By Wang Mingjie in Cambridge ( chinadaily.com.cn ) Updated: 2016-08-11 17:42:19

The late Chinese poet Xu Zhimo, widely recognized for promoting China's affinity with the university of Cambridge, is being celebrated with an annual festival at his former college in the city this week.

This year's Xu Zhimo Poetry and Art Festival, taking place on August 11 and 12, brings together some of the world's most famous poets and artists at King's College, to celebrate the cultural exchange between the UK, China and other countries which share a close link with Xu's life and work.

Cambridge festival celebrates the life of Chinese poet Xu Zhimo
Chinese poet Bei Dao reads Xu Zhimo's poem "Farewell to Cambridge" at the reception on 11 Aug.

His poem 'Farewell to Cambridge', written in 1928 when he was revisiting King's College after studying there in the 1920s, is learnt by millions of school-children across China, not only occupying a special place in the modern Chinese imagination, but also offering a reason why Cambridge has become an increasingly strong magnet for many Chinese.

The first and last lines of the poem have been carved into a granite stone which lies at the back of King's College, one of Cambridge's most sought-after tourist attractions.

Alan Macfarlane, chairman of the Cambridge Rivers Project and professor at the University of Cambridge, says the poem has such an impact because, in a few lines, Xu condenses several different kinds of love.

"Love associated with the beautiful willow and water landscape which he had experienced as a child in Haining (an eastern China county) and then found again, when very homesick after a long absence in Cambridge. Love for the newly found world of Romantic British poetry which converted him to becoming a poet, and love for Lin Huiyin (one of Xu's lovers), who was strongly associated with Cambridge.
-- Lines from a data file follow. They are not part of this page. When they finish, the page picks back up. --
Lemma progress_trans s1 s2 s3 : progress s1 s2 -> progress s2 s3 -> progress s1 s3.
Proof.
  intros [B1 (m & g & u & pbw & pb & d & n & V1) F1 M1 A1 P1 D1 O1 N1 L1] [B2 (m' & g' & u' & pbw' & pb' & d' & n' & V2) F2 M2 A2 P2 D2 O2 N2 L2].
  assert (forall i, chunk_key (vb s2) i = chunk_key (vb s1) i) as K by (intros; by rewrite V1).
  constructor; [intros; by rewrite B2, B1| |congruence|auto|congruence|auto|auto| |lia|].
  - exists m', g', u', pbw', pb', d', n'. by rewrite V2, V1.
  - intros k Hk. rewrite O2, O1; [done|done|]. intros i. rewrite K. apply Hk.
  - intros i Hi. rewrite <-K, L2 by lia. rewrite K. by apply L1.
Qed.

Lemma sum_split {X} (h : X -> bool) (w : X -> Z) l :
  sumZ (w <$> List.filter h l) + sumZ (w <$> List.filter (fun x => negb (h x)) l) = sumZ (w <$> l).
Proof. induction l as [|x l IH]; [done|]. cbn. unfold sumZ in *. destruct (h x); cbn; lia. Qed.

Lemma sum_app {X} (w : X -> Z) l1 l2 : sumZ (w <$> l1 ++ l2) = sumZ (w <$> l1) + sumZ (w <$> l2).
Proof. induction l1 as [|x l IH]; [done|]. cbn. unfold sumZ in *. cbn. lia. Qed.

Lemma release_acct mb v : acct (release_pending mb v) = acct v.
Proof.
  unfold acct, release_pending. cbn -[sumZ].
  set (hit := fun b => bool_decide (b_Block b ∈ b_Block <$> mb)).
  pose proof (sum_split hit (fun b => blen (b_Data b)) (PendingBackendWrites v)) as H.
  change (pendingBytes v - sumZ ((fun b => blen (b_Data b)) <$> List.filter hit (PendingBackendWrites v))
    - sumZ ((fun b => blen (b_Data b)) <$> Writes v)
    - sumZ ((fun b => blen (b_Data b)) <$> List.filter (fun b => negb (hit b)) (PendingBackendWrites v)) =
    pendingBytes v - sumZ ((fun b => blen (b_Data b)) <$> Writes v) - sumZ ((fun b => blen (b_Data b)) <$> PendingBackendWrites v)).
  lia.
Qed.

(** ** Jobs *)

Abbreviation job := (bytes * list Block)%type.
Definition job_blocks (jobs : list job) : list Z := List.concat ((fun j : job => b_Block <$> j.2) <$> jobs).

Record job_ok (s : St) (f : Z) (j : job) (l : list Block) : Prop := {
  jo_job : job_of j l;
  jo_sorted : StronglySorted Z.lt (b_Block <$> l);
  jo_len : Z.of_nat (length l) <= ObjBlockSize (vb s) / BlockSize (vb s) + 1;
  jo_ready : forall x, x ∈ l -> ready s f x
}.

(** The jobs still queued, over a volume whose older objects are below [n0]. *)
Record uploading (s : St) (n0 f : Z) (jobs : list job) : Prop := {
  ul_inv : vol_inv s [];
  ul_W : Writes (vb s) = [];
  ul_old : older (blockStride (vb s)) n0 f (job_blocks jobs) (BlocksToObject (vb s));
  ul_n0 : n0 <= ObjectNum (vb s);
  ul_jobs : forall j, j ∈ jobs -> exists l, job_ok s f j l;
  ul_nodup : NoDup (job_blocks jobs)
}.

Lemma job_blocks_cons j jobs : job_blocks (j :: jobs) = (b_Block <$> j.2) ++ job_blocks jobs.
Proof. done. Qed.

Lemma job_blocks_in j jobs b : j ∈ jobs -> b ∈ b_Block <$> j.2 -> b ∈ job_blocks jobs.
Proof.
  intros Hj Hb. unfold job_blocks. rewrite list_elem_of_In, in_concat. exists (b_Block <$> j.2).
  rewrite <-!list_elem_of_In. split; [|done]. apply list_elem_of_fmap. eauto.
Qed.

(** A job may be dropped from the queue at any time. *)
Lemma uploading_skip s n0 f j jobs : uploading s n0 f (j :: jobs) -> uploading s n0 f jobs.
Proof.
  intros [? ? Ho ? Hj Hn]. rewrite job_blocks_cons in Ho, Hn. constructor; try done.
  - intros b x Hx. destruct (Ho b x Hx) as [?|[? Hni]]; [by left|right]. split; [done|]. set_solver.
  - intros j' Hj'. apply Hj. by right.
  - by apply NoDup_app in Hn as (_ & _ & ?).
Qed.

(** A new object, not yet committed. *)
Lemma put_uploading s s1 n0 f jobs :
  uploading s n0 f jobs -> vb s1 = (vb s) <| ObjectNum := ObjectNum (vb s) + 1 |> ->
  files (world s1) = files (world s) ->
  (forall k, k <> chunk_key (vb s) (ObjectNum (vb s)) -> objects (world s1) !! k = objects (world s) !! k) ->
  uploading s1 n0 f jobs /\ progress s s1.
Proof.
  intros [Hi HW Ho Hn Hj Hnd] Ev Ef Eo. destruct s1 as [v1 w1]. cbn [vb world] in *. subst v1.
  destruct (put_frame s [] w1 (ObjectNum (vb s) + 1) Hi ltac:(lia) Ef Eo) as (Hi1 & Hb & Hr). split.
  - constructor; try done.
    + change (n0 <= ObjectNum (vb s) + 1). lia.
    + intros j Hjj. destruct (Hj j Hjj) as [l [? ? ? Hl]]. exists l. constructor; try done. intros x Hx. by apply Hr, Hl.
  - constructor; try done.
    + exists (BlocksToObject (vb s)), (gcRefcount (vb s)), (BStore (vb s)), (PendingBackendWrites (vb s)),
        (pendingBytes (vb s)), (bto_dirty (vb s)), (ObjectNum (vb s) + 1). cbn [vb]. by destruct (vb s).
    + intros k Hk. apply Eo. apply Hk.
    + change (ObjectNum (vb s) <= ObjectNum (vb s) + 1). lia.
    + intros i Hi0. apply Eo. intros E%chunk_key_inj; lia.
Qed.

(** Committing the next job publishes its blocks, whether or not the object is
    still there. *)
Lemma commit_job_publishes s n0 f j jobs l idx :
  uploading s n0 f (j :: jobs) -> job_ok s f j l -> n0 <= idx ->
  exists m g u, commit_chunk idx j.2 (vb s) = (upd_map m g u (release_pending j.2 (vb s))) <| bto_dirty := true |> /\
    published (blockStride (vb s)) (BlocksToObject (vb s)) m (BStore (vb s)) u (chunk_loc (blockStride (vb s)) idx 0 l) /\
    (refs_ok (vb s) -> GCEnabled (vb s) = true -> rc_exact g m).
Proof.
  intros [Hi HW Ho Hn Hj Hnd] [(_ & Ej & _) Hsrt Hlen Hrd] Hn0. rewrite job_blocks_cons in Ho, Hnd.
  destruct (vi_store _ _ Hi) as [? Hpos ? ? ? Hu He _ _ _]. rewrite Ej, mb_blocks in *.
  pose proof (go_blocks _ (vi_geo _ _ Hi)) as Hgb. pose proof (go_bytes _ (vi_geo _ _ Hi)) as Hgy.
  destruct (commit_publishes (vb s) idx n0 f (mb_of <$> l) ((b_Block <$> l) ++ job_blocks jobs)) as (m & g & u & Ec & Hp & Hrf); try done.
  - by apply Hi.
  - apply (mb_forall (fun b _ => 0 <= b < 2 ^ 64 - 1)). intros x Hx. destruct (Hrd x Hx) as [Hw ? _ _]. destruct Hw. wsolve.
  - rewrite mb_blocks. by apply NoDup_app in Hnd as (? & _ & _).
  - apply (mb_forall (fun b _ => b ∈ (b_Block <$> l) ++ job_blocks jobs)). intros x Hx. apply elem_of_app. left. apply list_elem_of_fmap. eauto.
  - apply (mb_forall (fun _ q => f < q)). intros x Hx. apply (rd_seq _ _ _ (Hrd x Hx)).
  - rewrite length_fmap. lia.
  - rewrite length_fmap. nia.
  - apply (mb_forall (fun b q => is_sealed (BStore (vb s)) b q = true)). intros x Hx.
    destruct (rd_entry _ _ _ (Hrd x Hx)) as (e & He' & Hst & Hq & _). unfold is_sealed.
    by rewrite He', Hq, Z.eqb_refl, bool_decide_eq_true_2.
  - exists m, g, u. split; [done|]. split; [|done].
    destruct Hp as [? ? ? P1 P2 P3]. constructor; try done; intros b; rewrite <-(chunk_loc_mb _ _ l); auto.
Qed.

(** The commit of an uploaded chunk. *)
Lemma commit_uploading s n0 f j jobs l idx :
  uploading s n0 f (j :: jobs) -> job_ok s f j l -> n0 <= idx -> 0 <= idx < ObjectNum (vb s) ->
  (forall b x, LookupBlockToObject (blockStride (vb s)) (BlocksToObject (vb s)) b = Some x -> x.1.1 < idx) ->
  objects (world s) !! chunk_key (vb s) idx = Some (ChunkHeader (vb s) ++ List.concat (slot (vb s) <$> l)) ->
  let s' := mkSt (commit_chunk idx j.2 (vb s)) (world s) in
  uploading s' n0 f jobs /\ progress s s' /\ ObjectNum (vb s') = ObjectNum (vb s) /\ bto_dirty (vb s') = true /\
  (forall b, b ∈ b_Block <$> j.2 -> get_entry (BStore (vb s')) b = None) /\
  (forall x, x ∈ PendingBackendWrites (vb s') -> b_Block x ∉ (b_Block <$> j.2)).
Proof.
  intros Hul Hjo Hn0 Hidx Hfr Hobj. destruct (commit_job_publishes s n0 f j jobs l idx Hul Hjo Hn0) as (m & g & u & Ec & Hp' & Hrf).
  destruct Hjo as [(_ & Ej & _) Hsrt Hlen Hrd]. destruct Hul as [Hi HW Ho Hn Hj Hnd].
  rewrite job_blocks_cons in Ho, Hnd. destruct (vi_store _ _ Hi) as [? Hpos ? ? ? Hu He _ _ _].
  rewrite Ej, mb_blocks in *.
  set (pbw := PendingBackendWrites (release_pending (mb_of <$> l) (vb s))).
  set (pb := pendingBytes (release_pending (mb_of <$> l) (vb s))).
  assert (commit_chunk idx (mb_of <$> l) (vb s) = drained_vb m g u pbw pb true (ObjectNum (vb s)) (vb s)) as Ec'.
  { rewrite Ec. unfold upd_map, drained_vb, release_pending. by destruct (vb s). }
  cbv zeta. rewrite Ec'.
  pose proof (commit_inv HA s idx f l Hi HW Hrd Hsrt Hobj Hfr Hidx m u Hp' g (Hrf (proj1 (vi_refs _ _ Hi))) pbw pb true) as Hi'.
  assert (forall b, b ∈ b_Block <$> l -> get_entry u b = None) as Hgone.
  { intros b Hb. rewrite (pu_entry _ _ _ _ _ _ Hp'). destruct (chunk_loc _ _ _ l b) eqn:E; [done|].
    exfalso. by apply chunk_loc_None in E. }
  split; [|split; [|split; [done|split; [done|split; [done|]]]]].
  + constructor; try done.
    * intros b x. change (LookupBlockToObject (blockStride (vb s)) m b = Some x -> (x.1.1 < n0 /\ x.2 <= f) \/ (n0 <= x.1.1 /\ b ∉ job_blocks jobs)).
      rewrite (pu_lookup _ _ _ _ _ _ Hp'). destruct (chunk_loc _ _ _ l b) as [y|] eqn:E.
      -- intros [= <-]. right. apply chunk_loc_Some in E as (i & z & Hz & <- & ->). split; [done|].
         apply NoDup_app in Hnd as (_ & Hd & _). apply Hd. apply list_elem_of_fmap. exists z. split; [done|]. by eapply list_elem_of_lookup_2.
      -- intros Hx. destruct (Ho b x Hx) as [?|[? Hni]]; [by left|right]. split; [done|]. set_solver.
    * intros j' Hj'. destruct (Hj j') as [l' [Hjb Hs' Hl' Hr']]; [by right|]. exists l'. constructor; try done.
      intros x Hx. apply (commit_ready s idx f l m u Hp'); [by apply Hr'|]. intros Hin.
      apply NoDup_app in Hnd as (_ & Hd & _). apply (Hd _ Hin). eapply job_blocks_in; [done|].
      destruct Hjb as (_ & -> & _). rewrite <-list_fmap_compose. apply list_elem_of_fmap. eauto.
    * by apply NoDup_app in Hnd as (_ & _ & ?).
  + constructor; try done.
    * intros b. by apply (commit_block HA s idx f l Hi Hrd Hobj m u Hp').
    * eexists _, _, _, _, _, _, _. reflexivity.
    * intros b Hb. change (get_entry u b = None). rewrite (pu_entry _ _ _ _ _ _ Hp'), Hb. by destruct (chunk_loc _ _ _ l b).
    * rewrite <-(release_acct (mb_of <$> l) (vb s)). reflexivity.
    * intros x Hx. change (x ∈ List.filter (fun b => negb (bool_decide (b_Block b ∈ b_Block <$> (mb_of <$> l)))) (PendingBackendWrites (vb s))) in Hx.
      apply list_elem_of_In, filter_In in Hx as [Hx _]. by apply list_elem_of_In.
  + intros x Hx. change (x ∈ List.filter (fun b => negb (bool_decide (b_Block b ∈ b_Block <$> (mb_of <$> l)))) (PendingBackendWrites (vb s))) in Hx.
    apply list_elem_of_In, filter_In in Hx as [_ Hx]. rewrite mb_blocks in Hx. by destruct (bool_decide_reflect (b_Block x ∈ b_Block <$> l)).
Qed.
"All this love is combined with aching loss - saying good-bye - to a place he loved, to memories of early love, and to his own childhood, hopes and dreams," Macfarlane adds.

The festival, jointly organized by the Cambridge Rivers Project and the King's College Development Office, aims to honor the arts of poetry and painting as vital expressions of human dignity, aspiration, originality and hope.

One dimension of the Festival is that the written word and its meanings, the patterns and its textures, the signs and its designs, all come naturally together in the unique Chinese tradition of calligraphy, according to a statement from the King's College.

Speaking at the festival in Cambridge, Liu Zhengcheng, a contemporary Chinese calligrapher, says the festival, taking Xu as a model, with participation of artists from China, the UK and other parts of the world, plays a vital role in deepening and broadening international understanding and in the exchange of ideas, but also in nurturing commonality and peace.

'Gardens' are chosen as the theme of this year's festival. That is because gardens have always been a great inspiration for poetry and many of the greatest poets in the world have written some of their best poems on this subject, says Macfarlane.

As Xu celebrated the natural landscape, the willows and river and clouds, in his famous poem, Macfarlane says, "we are hoping to build a Xu Zhimo memorial garden, mixing the Chinese and British styles of gardening, to be placed somewhere near the stone which commemorates him at the bridge over the River Cam at King's College."